(** The three namesakes are validated into three entries. *)
Lemma validation_is_entrywise_witness :
  ModelsConfig_fields namesakes_manifest
  = inr {| ggufs := [tiny_first; tiny_second]; safetensors := [tiny_third] |}.
Proof.
  apply (proj2 (validation_is_entrywise namesakes_manifest
                  [tiny_first; tiny_second] [tiny_third])).
  eexists _, _. split; [reflexivity|]. split; [reflexivity|].
  split; repeat constructor.
Defined.

(** ** C6: where the artifacts of an entry go *)

Lemma confined_trans P K w1 w2 w3 :
  confined P K w1 w2 -> confined P K w2 w3 -> confined P K w1 w3.
Proof.
  intros H12 H23.
  apply (transitivity (R := within (cwd w1) P K) (y := w2)); [by intros _| |done].
  intros _. done.
Qed.


Lemma mkdir_from_confined pre rest w :
  confined (mkdir_event (pre ++ rest)) (fun k => k `prefix_of` pre ++ rest)
    w (mkdir_from pre rest w).2.
Proof.
  revert pre w. induction rest as [|x rest IH]; intros pre w; simpl.
  - apply confined_same.
  - assert (pre ++ x :: rest = (pre ++ [x]) ++ rest) as Heq by by rewrite <- app_assoc.
    assert ((pre ++ [x]) `prefix_of` pre ++ x :: rest) as Hpre
      by (rewrite Heq; by apply prefix_app_r).
    destruct (node_at (fs w) (pre ++ [x])) as [[?|]|] eqn:E.
    + apply confined_same.
    + rewrite Heq. apply IH.
    + eapply confined_trans; [|rewrite Heq; apply IH].
      split; [done| |].
      * eexists [_]. split; [done|]. by constructor.
      * intros k Hk. simpl. rewrite lookup_insert_ne; [done|]. by intros <-.
Qed.

Lemma mkdir_from_ok pre rest w w0 :
  node_at (fs w) pre = Some Dir ->
  mkdir_from pre rest w = (Ok tt, w0) ->
  node_at (fs w0) (pre ++ rest) = Some Dir.
Proof.
  revert pre w. induction rest as [|x rest IH]; intros pre w Hpre; simpl.
  - intros [= <-]. by rewrite app_nil_r.
  - assert (pre ++ x :: rest = (pre ++ [x]) ++ rest) as -> by by rewrite <- app_assoc.
    destruct (node_at (fs w) (pre ++ [x])) as [[?|]|] eqn:E.
    + done.
    + by apply IH.
    + apply IH. simpl. destruct (pre ++ [x]) eqn:Ek; [by destruct pre|].
      simpl. by rewrite lookup_insert_eq.
Qed.






Lemma str_split_no_slash s : no_slash s = true -> str_split "/" s = [s].
Proof.
  induction s as [|c s IH]; simpl; [done|].
  intros [Hc Hs]%andb_true_iff. apply negb_true_iff in Hc. rewrite Hc.
  by rewrite (IH Hs).
Qed.

Lemma splitroot_no_slash s : no_slash s = true -> PurePath.splitroot s = ("", s).
Proof.
  destruct s as [|c s]; [done|]. simpl.
  intros [Hc _]%andb_true_iff. apply negb_true_iff in Hc.
  by destruct c as [[] [] [] [] [] [] [] []].
Qed.

Lemma parse_plain s : plain s = true -> Path s = PurePath.mk "" [s].
Proof.
  unfold plain. intros [[Hs He]%andb_true_iff Hd]%andb_true_iff.
  unfold PurePath.parse. rewrite (splitroot_no_slash s Hs), (str_split_no_slash s Hs).
  simpl. unfold PurePath.keep_part. by rewrite He, Hd.
Qed.

Lemma no_slash_app a b : no_slash (a +:+ b) = no_slash a && no_slash b.
Proof.
  induction a as [|c a IH]; [done|]. rewrite str_app_cons. simpl.
  by rewrite IH, andb_assoc.
Qed.

Lemma plain_file prefix name :
  no_slash prefix = true -> no_slash name = true ->
  plain (prefix +:+ name +:+ ".gguf") = true.
Proof.
  intros Hp Hn. unfold plain. rewrite !no_slash_app, Hp, Hn. simpl.
  assert (5 ≤ String.length (prefix +:+ name +:+ ".gguf"))%nat as Hlen
    by (rewrite !str_app_length; change (String.length ".gguf") with 5%nat; lia).
  destruct (String.eqb_spec (prefix +:+ name +:+ ".gguf") "") as [E|_];
    [rewrite E in Hlen; vm_compute in Hlen; lia|].
  destruct (String.eqb_spec (prefix +:+ name +:+ ".gguf") ".") as [E|_];
    [rewrite E in Hlen; vm_compute in Hlen; lia|done].
Qed.

Lemma plain_no_slash s : plain s = true -> no_slash s = true.
Proof. unfold plain. by intros [[? _]%andb_true_iff _]%andb_true_iff. Qed.

Lemma locate_join_relative w a b :
  PurePath.root b = "" -> locate w (a </> b) = locate w a ++ PurePath.parts b.
Proof.
  intros Hb. unfold locate, PurePath.join. rewrite Hb. simpl.
  destruct (PurePath.root a); simpl; by rewrite ?app_assoc.
Qed.

Lemma locate_join_plain w a s :
  plain s = true -> locate w (a </> Path s) = locate w a ++ [s].
Proof. intros Hs. rewrite (parse_plain s Hs). by apply locate_join_relative. Qed.

Lemma locate_family w a t :
  locate w (a </> Path (ModelType_value t)) = locate w a ++ [ModelType_value t].
Proof. apply locate_join_plain. by destruct t. Qed.

(** A local copy into the directory at [k], under the plain name [f]. *)
Lemma fetch_into_directory w p f u ks content :
  plain f = true ->
  node_at (fs w) (locate w p) = Some Dir ->
  fs w !! (locate w p ++ [f]) = None ->
  startswith "file://" u = true ->
  locate_str w (str_remove "file://" u) = Some ks ->
  needs_directory (str_remove "file://" u) = false ->
  node_at (fs w) ks = Some (File content) ->
  (_download_file u (p </> Path f) w).1 = Ok tt
  ∧ fs (_download_file u (p </> Path f) w).2 !! (locate w p ++ [f]) = Some (File content).
Proof.
  intros Hf Hdir Hnone Hu Hks Hnd Hsrc.
  rewrite <- (locate_join_plain w p f Hf) in *.
  apply (download_file_local_ok u _ w ks content); try done.
  - unfold exists_at. rewrite (locate_join_plain w p f Hf) in *.
    destruct (locate w p ++ [f]) eqn:E; [by destruct (locate w p)|].
    simpl. rewrite Hnone. by intros [? ?].
  - rewrite (locate_join_plain w p f Hf). by rewrite removelast_last.
Qed.

Lemma locate_str_cwd w w' s : cwd w' = cwd w -> locate_str w' s = locate_str w s.
Proof. intros Hc. unfold locate_str, locate. by rewrite Hc. Qed.

Lemma locate_same_cwd w w' p : cwd w' = cwd w -> locate w' p = locate w p.
Proof. intros Hc. unfold locate. by rewrite Hc. Qed.

Lemma node_at_preserved w w' k content :
  preserves w w' -> node_at (fs w) k = Some (File content) ->
  node_at (fs w') k = Some (File content).
Proof. intros [_ _ Hf]. destruct k; [done|]. simpl. apply Hf. Qed.
(** * AIExamSystem: the question generator (python-backend/question_generator.py)

    A shallow embedding of the script: Python strings are lists of Unicode
    code points, [re.search] is a backtracking matcher run on the script's
    pattern, the accumulator loop is a state transformer driven by an
    arbitrary model client, and everything the script does to the outside
    world (model calls, console lines, the output file) is recorded in a
    trace of events. Printing and the file-system calls of the last lines
    ([os.makedirs], [open], [json.dump]) are taken to succeed. *)

From Stdlib Require Import NArith String Ascii List Lia DecimalString.
From stdpp Require Import gmap list.

Set Warnings "-register-all".
Local Open Scope N_scope.

(** ** Python strings *)

(** A [str] is a sequence of code points. *)
Abbreviation char := N (only parsing).
Abbreviation text := (list N) (only parsing).

(** Literals of the source, written as Rocq strings. *)
Fixpoint str (s : string) : text :=
  match s with
  | EmptyString => []
  | String a s' => N_of_ascii a :: str s'
  end.

(** The line feed character, [\n]. *)
Definition nl : char := 10.

(** [Py_UNICODE_ISSPACE]: the characters that [\s] matches in a [str]
    pattern and that [str.strip()] removes. *)
Definition isspace (c : char) : bool :=
  ((9 <=? c) && (c <=? 13)) || ((28 <=? c) && (c <=? 32))
  || (c =? 133) || (c =? 160) || (c =? 5760)
  || ((8192 <=? c) && (c <=? 8202))
  || (c =? 8232) || (c =? 8233) || (c =? 8239) || (c =? 8287) || (c =? 12288).
(** * react-native-draggable-order-list: the reorder engine

    A shallow embedding of the reorder engine of the library:
    - [DraggableItem.tsx]  the pan-gesture handlers [onStart] / [onUpdate] /
      [onEnd] with the index-swap logic.  The repository holds two copies of
      the component; the one embedded here is the complete one, with the
      scan loop and the neighbour shifts written out (the other copy elides
      both behind placeholder comments);
    - [DraggableList.tsx]  [handleDragEnd], the data-sync effect and
      [getCurrentData];
    - [useAutoScroll.ts]   [startAutoScroll], the interval callback,
      [stopAutoScroll] and the unmount cleanup.

    Conventions.  Slots and indices are JavaScript numbers that only ever
    hold integers: they are modelled in [Z].  Pixel quantities (heights,
    offsets, scroll positions) are JavaScript numbers, that is IEEE 754
    binary64 values.  The swap resolver, whose answer is an integer slot
    decided by comparing such values, is written once over the arithmetic
    [Num.Arithmetic] and is read with [Num.binary64], the arithmetic of the
    code ([Double], from the standard library's [SpecFloat]); the state
    machine around it (gesture handlers, auto-scroll) is read with
    [Num.exact], the same operations on exact rationals [Q], where a
    rounding only moves a pixel value by a rounding error.  A JavaScript
    object used as a dictionary is an association list with unique keys,
    listed in the order [Object.keys] enumerates them; [Obj.get] is the
    property read (absent = [undefined] = [None]) and [Obj.set] the
    assignment.  Shared values and refs are fields of explicit state
    records, and each [scheduleOnRN (f, args)] is an entry of the list of
    calls a handler hands to the JS thread, in the order issued. *)

From Stdlib Require Import List ZArith QArith Qminmax Lia Lqa Bool String Sorted
  Permutation Relations SpecFloat.
Import ListNotations.

Local Open Scope Z_scope.

(** ** JavaScript objects used as dictionaries *)

Module Obj.

Section WithValue.
Context {V : Type}.

Definition t := list (string * V).

(** [o[k]] *)
Fixpoint get (o : t) (k : string) : option V :=
  match o with
  | [] => None
  | (k', v) :: o' => if String.eqb k' k then Some v else get o' k
  end.

(** [o[k] = v].  A new key goes last, which is where [Object.keys] lists
    it unless the key is an integer index (those are listed first, in
    numeric order).  The enumeration order only reaches a result through
    the stable sort of [sortedItems], on items of equal slot. *)
Fixpoint set (o : t) (k : string) (v : V) : t :=
  match o with
  | [] => [(k, v)]
  | (k', v') :: o' =>
      if String.eqb k' k then (k', v) :: o' else (k', v') :: set o' k v
  end.

(** [Object.keys(o)] *)
Definition keys (o : t) : list string := map fst o.

Definition values (o : t) : list V := map snd o.

End WithValue.

Arguments t : clear implicits.

End Obj.

(** ** JavaScript numbers *)

(** The JavaScript number: IEEE 754 binary64, with the operations the
    resolver uses.  [SpecFloat] has one NaN, as JavaScript shows one. *)
Module Double.

Definition t : Type := spec_float.

Definition prec : Z := 53.
Definition emax : Z := 1024.

(** The number an integer literal denotes. *)
Definition of_Z (n : Z) : t := binary_normalize prec emax n 0 false.

(** [+0] *)
Definition zero : t := S754_zero false.

(** [x + y] *)
Definition add (x y : t) : t := SFadd prec emax x y.

(** [x / y] *)
Definition div (x y : t) : t := SFdiv prec emax x y.

(** [x < y] *)
Definition ltb (x y : t) : bool := SFltb x y.

(** [x === y] on numbers: [NaN] equals nothing, [+0 === -0]. *)
Definition eqb (x y : t) : bool := SFeqb x y.

(** A number used as a condition: [+0], [-0] and [NaN] are falsy. *)
Definition falsy (x : t) : bool :=
  match x with
  | S754_zero _ | S754_nan => true
  | _ => false
  end.

(** [x || 0] *)
Definition or_zero (x : t) : t := if falsy x then zero else x.

(** The number a decimal literal [n / d] denotes (the binary64 value
    nearest to it), for integers [n] and [d] that binary64 holds exactly:
    [60.3] is [decimal 603 10]. *)
Definition decimal (n d : Z) : t := div (of_Z n) (of_Z d).

(** Equal as numbers: the same value, [+0] and [-0] being one number. *)
Definition same (x y : t) : Prop :=
  match x, y with
  | S754_zero _, S754_zero _ => True
  | _, _ => x = y
  end.

End Double.

(** The arithmetic the resolver is written over: the operations of the
    source on pixel quantities. *)
Module Num.

Class Arithmetic (num : Type) := {
  zero : num;                    (* [0] *)
  add : num -> num -> num;       (* [x + y] *)
  half : num -> num;             (* [x / 2] *)
  ltb : num -> num -> bool;      (* [x < y] *)
  eqb : num -> num -> bool;      (* [x === y] *)
  or_zero : num -> num           (* [x || 0] *)
}.

(** The arithmetic of the code. *)
#[global] Instance binary64 : Arithmetic Double.t := {
  zero := Double.zero;
  add := Double.add;
  half := fun x => Double.div x (Double.of_Z 2);
  ltb := Double.ltb;
  eqb := Double.eqb;
  or_zero := Double.or_zero
}.

(** The same operations without rounding, on exact rationals ([x || 0] is
    [x]: the only falsy rational is 0). *)
#[global] Instance exact : Arithmetic Q := {
  zero := 0%Q;
  add := Qplus;
  half := fun x => (x / 2)%Q;
  ltb := fun x y => if Qlt_le_dec x y then true else false;
  eqb := Qeq_bool;
  or_zero := fun x => x
}.

End Num.

(** ** Types ([types/index.ts]) *)

Definition TPositions := Obj.t Z.
Definition THeights := Obj.t Q.

Inductive TAutoScrollDirection := up | down | stop.

Definition direction_eqb (a b : TAutoScrollDirection) : bool :=
  match a, b with
  | up, up | down, down | stop, stop => true
  | _, _ => false
  end.

(** [itemHeights.value[key] || 0]: an absent (unmeasured) height reads as 0.
    ([onLayout] only ever stores heights [> 0]; a stored 0 would read as 0
    as well.) *)
Definition height_or_zero {num} {A : Num.Arithmetic num}
    (heights : Obj.t num) (key : string) : num :=
  match Obj.get heights key with
  | Some h => Num.or_zero h
  | None => Num.zero
  end.

(** [itemHeights.value[key] === 0]: strict equality with the number 0;
    [undefined === 0] is false. *)
Definition height_is_zero {num} {A : Num.Arithmetic num}
    (heights : Obj.t num) (key : string) : bool :=
  match Obj.get heights key with
  | Some h => Num.eqb h Num.zero
  | None => false
  end.

(** [onLayout]: a measured height is stored only when it is positive. *)
Definition onLayout (itemKey : string) (height : Q) (heights : THeights)
  : THeights :=
  if Qlt_le_dec 0 height then Obj.set heights itemKey height else heights.

(** ** The swap resolver ([onUpdate], "Calculate which position ...") *)

Module Resolver.

Section WithNumber.
Context {num : Type} {A : Num.Arithmetic num}.

Record SortedItem := mkSortedItem {
  key : string;
  index : Z;
  height : num
}.

(** The [for (const key of keys)] loop filling [sortedItems]: every entry of
    the position table but the dragged one, with its slot and its height. *)
Fixpoint collect_items (positions : TPositions) (heights : Obj.t num)
    (dragged : string) : list SortedItem :=
  match positions with
  | [] => []
  | (k, p) :: rest =>
      if String.eqb k dragged then collect_items rest heights dragged
      else mkSortedItem k p (height_or_zero heights k)
             :: collect_items rest heights dragged
  end.

(** [sortedItems.sort((a, b) => a.index - b.index)]: [Array.prototype.sort]
    is stable; it is modelled by a stable insertion sort on [index].  The
    items are inserted from the last to the first, each in front of the
    items of the same or a higher [index], so items of equal [index] keep
    the order they were collected in. *)
Fixpoint insert_by_index (x : SortedItem) (l : list SortedItem)
  : list SortedItem :=
  match l with
  | [] => [x]
  | y :: l' =>
      if index x <=? index y then x :: y :: l'
      else y :: insert_by_index x l'
  end.

Definition sort_by_index (l : list SortedItem) : list SortedItem :=
  fold_right insert_by_index [] l.

Definition sortedItems (positions : TPositions) (heights : Obj.t num)
    (dragged : string) : list SortedItem :=
  sort_by_index (collect_items positions heights dragged).

(** [itemCenterY = runningY + item.height / 2] *)
Definition itemCenterY (runningY : num) (item : SortedItem) : num :=
  Num.add runningY (Num.half (height item)).

(** The scan loop
    [for (const item of sortedItems) {
       if (currentAbsoluteY < itemCenterY) { found = true; break; }
       runningY += item.height; newPos++; }]
    started from the given [runningY] and [newPos]; it yields the final
    [newPos] (the only loop variable read afterwards). *)
Fixpoint scan (items : list SortedItem) (currentAbsoluteY runningY : num)
    (newPos : Z) : Z :=
  match items with
  | [] => newPos
  | item :: rest =>
      if Num.ltb currentAbsoluteY (itemCenterY runningY item)
      then newPos
      else scan rest currentAbsoluteY (Num.add runningY (height item))
             (newPos + 1)
  end.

What the exercise asks: Scan the listing and report each line where the word "Fixpoint" shows up.

Output for this exercise:
Fixpoint str (s : string) : text :=
Fixpoint get (o : t) (k : string) : option V :=
Fixpoint set (o : t) (k : string) (v : V) : t :=
Fixpoint collect_items (positions : TPositions) (heights : Obj.t num)
Fixpoint insert_by_index (x : SortedItem) (l : list SortedItem)
Fixpoint scan (items : list SortedItem) (currentAbsoluteY runningY : num)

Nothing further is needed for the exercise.